### Data to process ###

(** The four values around a node that is not in the table. *)
Lemma stencil_outside {A} t g i (F : real_t → real_t → real_t → real_t → A) :
  table_of t g → i < 0 ∨ tn t ≤ i →
  (t1 ← tload t (i + 1); tm ← tload t (i - 1); t2 ← tload t (i + 2); t0 ← tload t i; Ok (F t1 tm t2 t0))
    = Err OutOfBounds.
Proof.
  intros Ht Hi. destruct (tload_cases t g (i + 1) Ht) as [[_ ->]| ->]; [|done].
  destruct (tload_cases t g (i - 1) Ht) as [[? ->]| ->]; [|done].
  destruct (tload_cases t g (i + 2) Ht) as [[? ->]| ->]; [lia|done].
Qed.

Lemma interpolate_cases t g r :
  table_of t g →
  interpolate t r =
    (k ← int_floor (scaled t r);
     if (0 <=? k) && (k <? tn t) then Ok (quad g (invDx t) k (scaled t r - ffloor (scaled t r))%R)
     else Err OutOfBounds).
Proof.
  intros Ht. unfold interpolate. destruct (int_floor (scaled t r)) as [k|]; [|done]. rewrite !ret_bind.
  pose proof (to_n t g Ht). destruct (Z.ltb_spec (tn t) k).
  { rewrite (proj2 (Z.ltb_ge k _)), andb_false_r by lia.
    apply (stencil_outside t g (tn t) (λ t1 tm t2 t0, _)); [done|lia]. }
  destruct ((0 <=? k) && (k <? tn t)) eqn:E.
  - by rewrite !(to_val t g Ht), !ret_bind by lia.
  - apply (stencil_outside t g k (λ t1 tm t2 t0, _)); [done|lia].
Qed.

Lemma initInterpolationObject_table n x0 dx data :
  0 < n → n + 3 ≤ INT_MAX → n ≤ Z.of_nat (length data) →
  ∃ v, initInterpolationObject n x0 dx data = Ok (mkTable n x0 (fone / dx)%R v) ∧
    table_of (mkTable n x0 (fone / dx)%R v) (sample n data).
Proof.
  intros Hn Hmax Hd. unfold initInterpolationObject.
  rewrite int32_Ok, ret_bind by (unfold INT_MIN; lia). rewrite cassert_true, ret_bind by lia.
  set (body := λ ii v, x ← aload data ii; tstore v ii x).
  assert (returns (for_range 0 n body (replicate (Z.to_nat (n + 3)) fzero)) (λ v,
    v = fzero :: take (Z.to_nat n) data ++ replicate 2 fzero)) as Hr.
  { eapply returns_mono.
    - apply (for_range_inv (λ k v, v = fzero :: take (Z.to_nat k) data ++ replicate (Z.to_nat (n + 2 - k)) fzero));
        [lia|by replace (Z.to_nat (n + 3)) with (S (Z.to_nat (n + 2 - 0))) by lia|].
      intros k v Hk ->. unfold body, tstore. rewrite (aload_total data k), ret_bind by lia.
      rewrite astore_Ok by (simpl; rewrite length_app, length_take, length_replicate; lia). simpl.
      replace (Z.to_nat (k + 1)) with (S (Z.to_nat k)) by lia. simpl. f_equal.
      rewrite insert_app_r_alt by (rewrite length_take; lia).
      rewrite length_take, (Nat.min_l (Z.to_nat k)), Nat.sub_diag by lia.
      replace (Z.to_nat (n + 2 - k)) with (S (Z.to_nat (n + 2 - (k + 1)))) by lia. simpl.
      rewrite (take_S_r data (Z.to_nat k) (data !!! Z.to_nat k)), <-app_assoc; [done|].
      apply list_lookup_lookup_total_lt. lia.
    - intros v ->. by replace (Z.to_nat (n + 2 - n)) with 2%nat by lia. }
  apply returns_Ok in Hr as (v & -> & ->). rewrite ret_bind. clear body.
  set (l := take (Z.to_nat n) data). assert (Z.of_nat (length l) = n) as Hl by (subst l; rewrite length_take; lia).
  assert (∀ i, 0 ≤ i < n → l !!! Z.to_nat i = data !!! Z.to_nat i) as Hld.
  { intros i Hi. subst l. rewrite !list_lookup_total_alt, lookup_take_lt by lia. done. }
  assert (∀ x i, 0 ≤ i < n → (x :: l ++ replicate 2 fzero) !!! Z.to_nat (i + 1) = data !!! Z.to_nat i) as Hv.
  { intros x i Hi. replace (Z.to_nat (i + 1)) with (S (Z.to_nat i)) by lia. simpl.
    rewrite lookup_total_app_l by lia. by apply Hld. }
  assert (∀ x, Z.of_nat (length (x :: l ++ replicate 2 fzero)) = n + 3) as Hlen.
  { intros x. simpl. rewrite length_app. simpl. lia. }
  rewrite aload_total, ret_bind by (rewrite Hlen; lia). rewrite Hv by lia. unfold tstore.
  rewrite astore_Ok, ret_bind by (rewrite Hlen; lia). simpl (<[Z.to_nat _ := _]> _).
  rewrite aload_total, ret_bind by (rewrite Hlen; lia). rewrite Hv by lia.
  rewrite astore_Ok, ret_bind by (rewrite Hlen; lia).
  rewrite astore_Ok, ret_bind by (rewrite length_insert, Hlen; lia).
  eexists. split; [reflexivity|].
  set (v := data !!! Z.to_nat 0 :: l ++ replicate 2 fzero) in *.
  assert (∀ i, -1 ≤ i ≤ n + 1 →
    <[Z.to_nat (n + 1 + 1) := data !!! Z.to_nat (n - 1)]> (<[Z.to_nat (n + 1) := data !!! Z.to_nat (n - 1)]> v) !! Z.to_nat (i + 1)
      = Some (sample n data i)) as Hget.
  { intros i Hi. unfold sample. destruct (decide (i = n + 1)) as [->|].
    { rewrite list_lookup_insert_eq by (rewrite length_insert; specialize (Hlen (data !!! Z.to_nat 0)); fold v in Hlen; lia).
      do 2 f_equal. lia. }
    rewrite list_lookup_insert_ne by lia. destruct (decide (i = n)) as [->|].
    { rewrite list_lookup_insert_eq by (specialize (Hlen (data !!! Z.to_nat 0)); fold v in Hlen; lia). do 2 f_equal. lia. }
    rewrite list_lookup_insert_ne by lia. destruct (decide (i = -1)) as [->|].
    { subst v. simpl. do 2 f_equal. lia. }
    rewrite list_lookup_lookup_total_lt by (specialize (Hlen (data !!! Z.to_nat 0)); fold v in Hlen; lia).
    subst v. rewrite Hv by lia. do 3 f_equal. lia. }
  split; simpl tn; simpl tvalues; [lia|by rewrite !length_insert; apply Hlen|].
  intros i Hi. unfold tload. simpl tvalues. apply aload_lookup; [lia|by apply Hget].
Qed.

(** ** The loops as one pass over a list of pairs *)

Definition eam_skip (iBox jBox i j : Z) : bool := (jBox <? iBox) || ((iBox =? jBox) && (j <=? i)).
Definition eam_pairs (b : LinkCell) : list (Z * Z * Z) := visit eam_skip b.

Lemma foldM_fmap {A B S} (g : A → B) (F : B → S → res S) l s : foldM F (g <$> l) s = foldM (λ x, F (g x)) l s.
Proof. revert s. induction l as [|x l IH]; intros s; [done|]. simpl. by destruct (F (g x) s); simpl. Qed.

(** A loop over offsets from [o] is a loop over the numbers from [o]. *)
Lemma for_range_offset {S} o n (F : Z → S → res S) s :
  for_range 0 n (λ k, F (o + k)) s = foldM F (seqZ o n) s.
Proof.
  unfold for_range. rewrite Z.sub_0_r, <-(foldM_fmap (Z.add o)), fmap_add_seqZ. by rewrite Z.add_0_r.
Qed.

Section loops.
Context {S : Type} (pair : Z → Z → Z → S → res S) (b : LinkCell) (Hc : counts_wf b).
#[local] Abbreviation step3 := (λ p : Z * Z * Z, pair p.1.1 p.1.2 p.2).

Lemma eamNeighbor_eq iBox jBox acc :
  0 ≤ iBox < nTotalBoxes b → 0 ≤ jBox < nTotalBoxes b →
  eamNeighbor pair b iBox (Z.of_nat (occ b (Z.to_nat iBox))) jBox acc =
  foldM step3 (i ← box_slots b iBox; j ← box_slots b jBox;
    if eam_skip iBox jBox i j then [] else [(jBox, i, j)]) acc.
Proof using Hc.
  intros Hi Hj. unfold eamNeighbor.
  destruct (counts_bounds b jBox Hc Hj) as (Hmj & -> & _). destruct (counts_bounds b iBox Hc Hi) as (Hmi & _ & _).
  rewrite (Z.mul_comm jBox) in Hmj. rewrite (Z.mul_comm iBox) in Hmi. rewrite foldM_bind.
  destruct (jBox <? iBox) eqn:Hlt.
  { symmetry. transitivity (foldM (λ _ (s : S), Ok s) (box_slots b iBox) acc).
    - apply foldM_ext. intros i s _. rewrite foldM_filter. unfold eam_skip. rewrite Hlt. simpl.
      by induction (box_slots b jBox).
    - by induction (box_slots b iBox). }
  rewrite Hmi, !ret_bind. 
  etransitivity; [|apply for_range_offset]. apply for_range_ext. intros ii s Hii.
  rewrite Hmj, ret_bind, foldM_filter.
  etransitivity; [|apply for_range_offset]. apply for_range_ext. intros ij s' Hij.
  unfold eam_skip. rewrite Hlt. simpl. destruct (Z.eqb_spec iBox jBox) as [<-|]; [|done]. simpl.
  assert ((MAXATOMS * iBox + ij <=? MAXATOMS * iBox + ii) = (ij <=? ii)) as -> by lia. done.
Qed.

###

## [Task objective]
Copy the records above exactly, beginning at the line that contains "assert (∀ x, Z.of_nat" and stopping after the line that contains "F (g x)) l s.".

## [Output of the task]
  assert (∀ x, Z.of_nat (length (x :: l ++ replicate 2 fzero)) = n + 3) as Hlen.
  { intros x. simpl. rewrite length_app. simpl. lia. }
  rewrite aload_total, ret_bind by (rewrite Hlen; lia). rewrite Hv by lia. unfold tstore.
  rewrite astore_Ok, ret_bind by (rewrite Hlen; lia). simpl (<[Z.to_nat _ := _]> _).
  rewrite aload_total, ret_bind by (rewrite Hlen; lia). rewrite Hv by lia.
  rewrite astore_Ok, ret_bind by (rewrite Hlen; lia).
  rewrite astore_Ok, ret_bind by (rewrite length_insert, Hlen; lia).
  eexists. split; [reflexivity|].
  set (v := data !!! Z.to_nat 0 :: l ++ replicate 2 fzero) in *.
  assert (∀ i, -1 ≤ i ≤ n + 1 →
    <[Z.to_nat (n + 1 + 1) := data !!! Z.to_nat (n - 1)]> (<[Z.to_nat (n + 1) := data !!! Z.to_nat (n - 1)]> v) !! Z.to_nat (i + 1)
      = Some (sample n data i)) as Hget.
  { intros i Hi. unfold sample. destruct (decide (i = n + 1)) as [->|].
    { rewrite list_lookup_insert_eq by (rewrite length_insert; specialize (Hlen (data !!! Z.to_nat 0)); fold v in Hlen; lia).
      do 2 f_equal. lia. }
    rewrite list_lookup_insert_ne by lia. destruct (decide (i = n)) as [->|].
    { rewrite list_lookup_insert_eq by (specialize (Hlen (data !!! Z.to_nat 0)); fold v in Hlen; lia). do 2 f_equal. lia. }
    rewrite list_lookup_insert_ne by lia. destruct (decide (i = -1)) as [->|].
    { subst v. simpl. do 2 f_equal. lia. }
    rewrite list_lookup_lookup_total_lt by (specialize (Hlen (data !!! Z.to_nat 0)); fold v in Hlen; lia).
    subst v. rewrite Hv by lia. do 3 f_equal. lia. }
  split; simpl tn; simpl tvalues; [lia|by rewrite !length_insert; apply Hlen|].
  intros i Hi. unfold tload. simpl tvalues. apply aload_lookup; [lia|by apply Hget].
Qed.

(** ** The loops as one pass over a list of pairs *)

Definition eam_skip (iBox jBox i j : Z) : bool := (jBox <? iBox) || ((iBox =? jBox) && (j <=? i)).
Definition eam_pairs (b : LinkCell) : list (Z * Z * Z) := visit eam_skip b.

Lemma foldM_fmap {A B S} (g : A → B) (F : B → S → res S) l s : foldM F (g <$> l) s = foldM (λ x, F (g x)) l s.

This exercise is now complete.